После всего этого хочу сказать, что не удивлюсь сейчас, если действительно достойный музыкант найдет элементы музыкальной композиции в повести "Полковнику никто не пишет", самом простом из всей моих произведений. Я на самом деле писал его в отеле для бедняков в Париже, в спартанских условиях, ожидая письмо с чеком, которое так и не пришло. Моим единственным успокоением было радио. Но я абсолютно не знаком с законами музыки и вряд ли смог бы осмысленно написать рассказ с диатонической структурой.
Я считаю, что литературное повествование - это гипнотический инструмент, как и музыка, и что любое нарушение его ритма может прервать волшебство. Об этом я забочусь настолько, что не посылаю текст в издательство, пока не прочитаю его вслух, чтобы убедиться в необходимой плавности.
Главное в тексте - это запятые, потому что они задают ритм дыханию читателя и управляют его душевным настроением. Я называю их "дыхательными запятыми", которым позволено даже внести беспорядок в грамматику, чтобы сохранить гипнотическое действие чтения.
Вот мой ответ на вопрос читателей: не только повесть "Полковнику никто не пишет", но даже наименее значительное из моих творений подчинено гармонической стройности. Только нам, писателям с хорошей интуицией, можно не исследовать тщательно тайны этой техники, так как в этом занятии для слепых нет ничего опаснее, чем потерять невинность.
Габриэль Гарсиа Маркес
Страница за страницей и зуб за зубом
Перевод с исп.: Борис Гершман. Источник: RevistaCambio.com
В заголовке статьи Маркес использует игру слов: hoja ("оха") переводится как страница; ojo ("охо") - око, глаз. Таким образом, в испанском варианте происходит каламбур в известной пословице: "Ojo por ojo y diente por diente" - "Око за око и зуб за зуб".
Уважаемый маэстро!
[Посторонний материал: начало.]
(** The settings table after the organization [orgId] has been deleted. *)
Lemma run_deleteTeam_effect (db : Store) (teamId : string) (team : DBTeam.t) :
  d_b_team db !! teamId = Some team → DBTeam.live team →
  run (TeamDBImpl.deleteTeam teamId) db
  = (inr tt,
     mkStore (<[teamId := (TeamDBImpl.set_markedDeleted true (teamId, team)).2]> (d_b_team db))
       (d_b_team_membership db) (d_b_team_membership_invite db)
       (match d_b_org_settings db !! teamId with
        | Some s =>
          if decide (DBOrgSettings.deleted s = false)
          then <[teamId := DBOrgSettings.mk (DBOrgSettings.workspaceSharingDisabled s) true]>
                 (d_b_org_settings db)
          else d_b_org_settings db
        | None => d_b_org_settings db
        end)).
Proof.
  intros Hteam Hlive. unfold TeamDBImpl.deleteTeam, TeamDBImpl.findTeamById. unfold_run.
  rewrite findTeamById_spec, Hteam, decide_True by done. simpl.
  unfold TeamDBImpl.deleteOrgSettings. unfold_run. rewrite findOrgSettings_spec.
  unfold with_team. rewrite !saveEntity_insert. simpl.
  destruct (d_b_org_settings db !! teamId) as [s|] eqn:Hs; simpl; [|done].
  destruct (decide (DBOrgSettings.deleted s = false)); simpl; [|done].
  unfold with_settings. by rewrite saveEntity_insert.
Qed.



(** ** The organizations of a user *)

Lemma elem_of_findByIds {V} (ids : list string) (tbl : gmap string V) k v :
  (k, v) ∈ Repository.findByIds ids tbl ↔ k ∈ ids ∧ tbl !! k = Some v.
Proof.
  unfold Repository.findByIds. rewrite list_elem_of_filter. simpl.
  by rewrite elem_of_map_to_list.
Qed.

Lemma run_findTeamsByUser (userId : string) (db : Store) :
  ∃ teams,
    run (TeamDBImpl.findTeamsByUser userId) db = (inr teams, db)
    ∧ NoDup teams
    ∧ ∀ k t, (k, t) ∈ teams
             ↔ d_b_team db !! k = Some t ∧ DBTeam.markedDeleted t = false
               ∧ ∃ mid m, d_b_team_membership db !! mid = Some m
                          ∧ DBTeamMembership.userId m = userId
                          ∧ DBTeamMembership.teamId m = k
                          ∧ DBTeamMembership.deleted m = false.
Proof.
  unfold TeamDBImpl.findTeamsByUser. unfold_run. eexists. split; [reflexivity|]. split.
  - apply NoDup_filter. unfold Repository.findByIds. apply NoDup_filter, NoDup_map_to_list.
  - intros k t. rewrite list_elem_of_filter, elem_of_findByIds. simpl.
    rewrite list_elem_of_fmap. split.
    + intros (Hmd & ([mid m] & -> & Hin) & Hl). apply elem_of_find in Hin as [[Hu Hd] Hm].
      split; [done|]. split; [done|]. by exists mid, m.
    + intros (Hl & Hmd & mid & m & Hm & Hu & Ht & Hd). split; [done|]. split; [|done].
      exists (mid, m). split; [done|]. by apply elem_of_find.
Qed.

(** X11. [findTeamsByUser] returns, without repetition, exactly the
    organizations that are not marked deleted and in which the user has a
    membership row that is not deleted; the [deleted] flag of the
    organization itself is not looked at. *)
Theorem findTeamsByUser_membership (userId : string) (db : Store) :
  ∃ teams,
    run (TeamDBImpl.findTeamsByUser userId) db = (inr teams, db)
    ∧ NoDup teams.*1
    ∧ ∀ k t, (k, t) ∈ teams
             ↔ d_b_team db !! k = Some t ∧ DBTeam.markedDeleted t = false
               ∧ ∃ mid m, d_b_team_membership db !! mid = Some m
                          ∧ DBTeamMembership.userId m = userId
                          ∧ DBTeamMembership.teamId m = k
                          ∧ DBTeamMembership.deleted m = false.
Proof.
  destruct (run_findTeamsByUser userId db) as (teams & Hrun & Hnd & Hin).
  exists teams. split; [done|]. split; [|done].
  apply NoDup_fmap_2_strong; [|done].
  intros [k1 t1] [k2 t2] H1 H2 Heq. simpl in Heq. subst k2.
  apply Hin in H1 as [H1 _]. apply Hin in H2 as [H2 _]. congruence.
Qed.




(** ** Creating an organization: what is stored *)

(** The slug [createTeam] gives the new organization. *)
Lemma run_createTeam_valid (slugify : string → string) (env : CreateTeamEnv)
    (userId name : string) (db : Store) :
  validName slugify name →
  d_b_team db !! ct_teamUuid env = None →
  d_b_team_membership db !! ct_membershipUuid env = None →
  ∃ slug,
    ((∀ k t, d_b_team db !! k = Some t → DBTeam.live t →
             DBTeam.slug t ≠ slugify (JS.trim name))
     ∧ slug = slugify (JS.trim name)
     ∨ (∃ k t, d_b_team db !! k = Some t ∧ DBTeam.live t
               ∧ DBTeam.slug t = slugify (JS.trim name))
       ∧ slug = slugify (JS.trim name) +:+ "-" +:+ ct_randomHex env)
    ∧ run (TeamDBImpl.createTeam slugify env userId name) db
      = (inr (ct_teamUuid env, DBTeam.mk (JS.trim name) slug (ct_now env) false false),
         with_membership
           (insert (ct_membershipUuid env)
              (DBTeamMembership.mk (ct_teamUuid env) userId owner (ct_now env) false))
           (with_team
              (insert (ct_teamUuid env)
                 (DBTeam.mk (JS.trim name) slug (ct_now env) false false)) db)).
Proof.
  intros Hvalid Hteam Hmem. apply validName_checks in Hvalid as (Ht & Hlo & Hhi & Hslug).
  unfold TeamDBImpl.createTeam. rewrite Ht. simpl. rewrite Hlo, Hhi, Hslug. unfold_run.
  unfold with_membership, with_team, Repository.save. simpl. rewrite Hteam, Hmem.
  destruct (Repository.findOne _ (d_b_team db)) as [[k t]|] eqn:E.
  - eexists. split; [|reflexivity]. right. split; [|done].
    apply findOne_Some in E as [[Hs Hl] Hk]. by exists k, t.
  - eexists. split; [|reflexivity]. left. split; [|done].
    rewrite findOne_None in E. intros k t Hk Hl Hs. by apply (E k t Hk).
Qed.

(** X13. For a valid name and identifiers that are not stored yet,
    [createTeam] stores a live organization under the new identifier, with
    the trimmed name and with the slug of the name, or that slug followed by
    a dash and the random suffix when a live organization already holds it;
    [findTeamById] then reports the organization, the creator is its one
    live owner, and [findTeamsByUser] lists it for the creator. *)
Theorem createTeam_then_lookups (slugify : string → string) (env : CreateTeamEnv)
    (userId name : string) (db : Store) :
  validName slugify name →
  d_b_team db !! ct_teamUuid env = None →
  d_b_team_membership db !! ct_membershipUuid env = None →
  (∀ mid m, d_b_team_membership db !! mid = Some m →
            DBTeamMembership.teamId m ≠ ct_teamUuid env) →
  ∃ team db',
    run (TeamDBImpl.createTeam slugify env userId name) db = (inr (ct_teamUuid env, team), db')
    ∧ DBTeam.name team = JS.trim name
    ∧ ((∀ k t, d_b_team db !! k = Some t → DBTeam.live t →
               DBTeam.slug t ≠ slugify (JS.trim name))
       ∧ DBTeam.slug team = slugify (JS.trim name)
       ∨ (∃ k t, d_b_team db !! k = Some t ∧ DBTeam.live t
                 ∧ DBTeam.slug t = slugify (JS.trim name))
         ∧ DBTeam.slug team = slugify (JS.trim name) +:+ "-" +:+ ct_randomHex env)
    ∧ run (TeamDBImpl.findTeamById (ct_teamUuid env)) db'
      = (inr (Some (ct_teamUuid env, team)), db')
    ∧ liveOwnerCount (ct_teamUuid env) db' = 1
    ∧ liveMemberships userId (ct_teamUuid env) db'
      = [(ct_membershipUuid env,
          DBTeamMembership.mk (ct_teamUuid env) userId owner (ct_now env) false)]
    ∧ ∃ teams, run (TeamDBImpl.findTeamsByUser userId) db' = (inr teams, db')
               ∧ (ct_teamUuid env, team) ∈ teams.
Proof.
  intros Hvalid Hteam Hmem Hnoref.
  destruct (run_createTeam_valid slugify env userId name db Hvalid Hteam Hmem)
    as (slug & Hslug & Hrun).
  eexists _, _. split; [exact Hrun|]. split; [done|]. split; [exact Hslug|].
  unfold with_membership, with_team. simpl.
  split; [|split; [|split]].
  - unfold TeamDBImpl.findTeamById. unfold_run. rewrite findTeamById_spec.
    rewrite lookup_insert_eq. by rewrite decide_True.
  - unfold liveOwnerCount, Repository.count. simpl.
    rewrite (find_insert_only _ _ _ _ Hmem); [done|done|].
    intros mid m Hm (Ht & _). by apply (Hnoref mid m Hm).
  - unfold liveMemberships. simpl. apply find_insert_only; [done|done|].
    intros mid m Hm (Ht & _). by apply (Hnoref mid m Hm).
  - match goal with |- context [run _ ?s] =>
      destruct (run_findTeamsByUser userId s) as (teams & Hr & _ & Hchar) end.
    exists teams. split; [exact Hr|]. apply Hchar. simpl.
    split; [apply lookup_insert_eq|]. split; [done|].
    eexists _, _. split; [apply lookup_insert_eq|]. done.
Qed.

Lemma createTeam_then_lookups_witness :
  ∃ team db',
    run (TeamDBImpl.createTeam Sample.slugify Sample.createEnv "u1" "Acme") Sample.oneOwner
    = (inr ("t9", team), db')
    ∧ DBTeam.slug team = "acme-9f3a01bc".
Proof.
  destruct (createTeam_then_lookups Sample.slugify Sample.createEnv "u1" "Acme"
              Sample.oneOwner)
    as (team & db' & Hrun & _ & Hslug & _).
  - split; [reflexivity|]. vm_compute. lia.
  - reflexivity.
  - reflexivity.
  - intros mid m Hm. unfold Sample.oneOwner in Hm. simpl in Hm.
    apply lookup_insert_Some in Hm as [[_ <-]|[_ Hm]]; [discriminate|].
    apply lookup_singleton_Some in Hm as [_ <-]. discriminate.
  - exists team, db'. split; [exact Hrun|].
    destruct Hslug as [[Hfree _]|[_ ->]]; [|reflexivity].
    destruct (Hfree "t1" Sample.acme); [reflexivity|by split|reflexivity].
Defined.

(** X14. The slug of an organization that has been marked deleted is free
    again. While the live organization [teamId] is the only one to hold the
    slug of a name, [createTeam] with that name appends the random suffix;
    after [deleteTeam] of it, [createTeam] gives the new organization the
    plain slug. *)
Theorem slug_reusable_after_deleteTeam (slugify : string → string) (env : CreateTeamEnv)
    (userId name teamId : string) (team : DBTeam.t) (db : Store) :
  validName slugify name →
  d_b_team db !! teamId = Some team → DBTeam.live team →
  DBTeam.slug team = slugify (JS.trim name) →
  (∀ k t, d_b_team db !! k = Some t → DBTeam.live t →
          DBTeam.slug t = slugify (JS.trim name) → k = teamId) →
  d_b_team db !! ct_teamUuid env = None →
  d_b_team_membership db !! ct_membershipUuid env = None →
  (∃ db1, run (TeamDBImpl.createTeam slugify env userId name) db
          = (inr (ct_teamUuid env,
                  DBTeam.mk (JS.trim name)
                    (slugify (JS.trim name) +:+ "-" +:+ ct_randomHex env)
                    (ct_now env) false false), db1))
  ∧ ∃ db2, run (TeamDBImpl.createTeam slugify env userId name)
             (run (TeamDBImpl.deleteTeam teamId) db).2
           = (inr (ct_teamUuid env,
                   DBTeam.mk (JS.trim name) (slugify (JS.trim name)) (ct_now env) false false),
              db2).
Proof.
  intros Hvalid Hteam Hlive Hslug Honly Hfresh Hmem. split.
  - destruct (run_createTeam_valid slugify env userId name db Hvalid Hfresh Hmem)
      as (slug & [[Hfree _]|[_ ->]] & Hrun).
    + by destruct (Hfree teamId team Hteam Hlive).
    + eexists. exact Hrun.
  - rewrite (run_deleteTeam_effect db teamId team) by done. cbn [snd].
    assert (teamId ≠ ct_teamUuid env) as Hne by (intros ->; congruence).
    match goal with |- context [run _ ?s] => set (db' := s) end.
    assert (d_b_team db' !! ct_teamUuid env = None) as Hfresh'
      by (unfold db'; simpl; by rewrite lookup_insert_ne).
    assert (d_b_team_membership db' !! ct_membershipUuid env = None) as Hmem' by done.
    destruct (run_createTeam_valid slugify env userId name db' Hvalid Hfresh' Hmem')
      as (slug & [[_ ->]|[(k & t & Hk & Hl & Hs) _]] & Hrun).
    + eexists. exact Hrun.
    + exfalso. unfold db' in Hk. simpl in Hk.
      destruct (decide (k = teamId)) as [->|Hk'].
      * rewrite lookup_insert_eq in Hk. inversion Hk; subst t. destruct Hl as [_ ?].
        discriminate.
      * rewrite lookup_insert_ne in Hk by done. by apply Hk', (Honly k t).
Qed.

Lemma slug_reusable_after_deleteTeam_witness :
  ∃ db2, run (TeamDBImpl.createTeam Sample.slugify Sample.createEnv "u2" "Acme")
           (run (TeamDBImpl.deleteTeam "t1") Sample.oneOwner).2
         = (inr ("t9", DBTeam.mk "Acme" "acme" "2023-02-01T00:00:00.000Z" false false), db2).
Proof.
  apply (slug_reusable_after_deleteTeam Sample.slugify Sample.createEnv "u2" "Acme" "t1"
           Sample.acme Sample.oneOwner); try reflexivity.
  - split; [reflexivity|]. vm_compute. lia.
  - by split.
  - intros k t Hk _ Hs. unfold Sample.oneOwner, Sample.teams in Hk. simpl in Hk.
    apply lookup_insert_Some in Hk as [[<- _]|[_ Hk]]; [done|].
    apply lookup_singleton_Some in Hk as [_ <-]. discriminate.
Defined.

(** ** Generic invites, continued *)

Lemma atMostOneValid_of_length (teamId : string) (db : Store) :
  length (validGenericInvites teamId db) ≤ 1 →
  atMostOneValid (d_b_team_membership_invite db) teamId.
Proof.
  intros Hone k1 k2 (i1 & Hl1 & Ht1 & Hv1) (i2 & Hl2 & Ht2 & Hv2).
  assert ((k1, i1) ∈ validGenericInvites teamId db) as H1 by (by apply elem_of_find).
  assert ((k2, i2) ∈ validGenericInvites teamId db) as H2 by (by apply elem_of_find).
  destruct (validGenericInvites teamId db) as [|x [|y l]]; simpl in Hone.
  - by apply not_elem_of_nil in H1.
  - apply list_elem_of_singleton in H1, H2. congruence.
  - lia.
Qed.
Для многих людей чтение "Осени патриарха" вызывает большие трудности из-за длиннющих предложений. Дошло до того, что говорят, роман написан в одно предложение. Не было бы легче для читателя и удобнее для Вас, если бы в книге выделялись концы предложений и абзацев и ставились не только запятые?
(вопрос читателя)
Первую версию "Осени патриарха" я начал в Каракасе в 1958 году. Это было прямолинейное повествование от третьего лица о воображаемом карибском диктаторе, обладающем чертами многих реальных людей, но большей частью списанном с венесуэльца Хуана Висенте Гомеса (президент и фактически диктатор Венесуэлы в 1909-1935 гг. - прим. пер.). Я сильно не продвинулся в написании романа, когда поехал в Гавану в качестве журналиста, чтобы присутствовать на публичном суде генерала Фульгенсио Батиста, осужденного военным судом по всем видам военных преступлений. Суд длился целую ночь на полном стадионе и в присутствии журналистов со всего мира. На закате генерал был приговорен к смерти и расстрелян несколько дней спустя.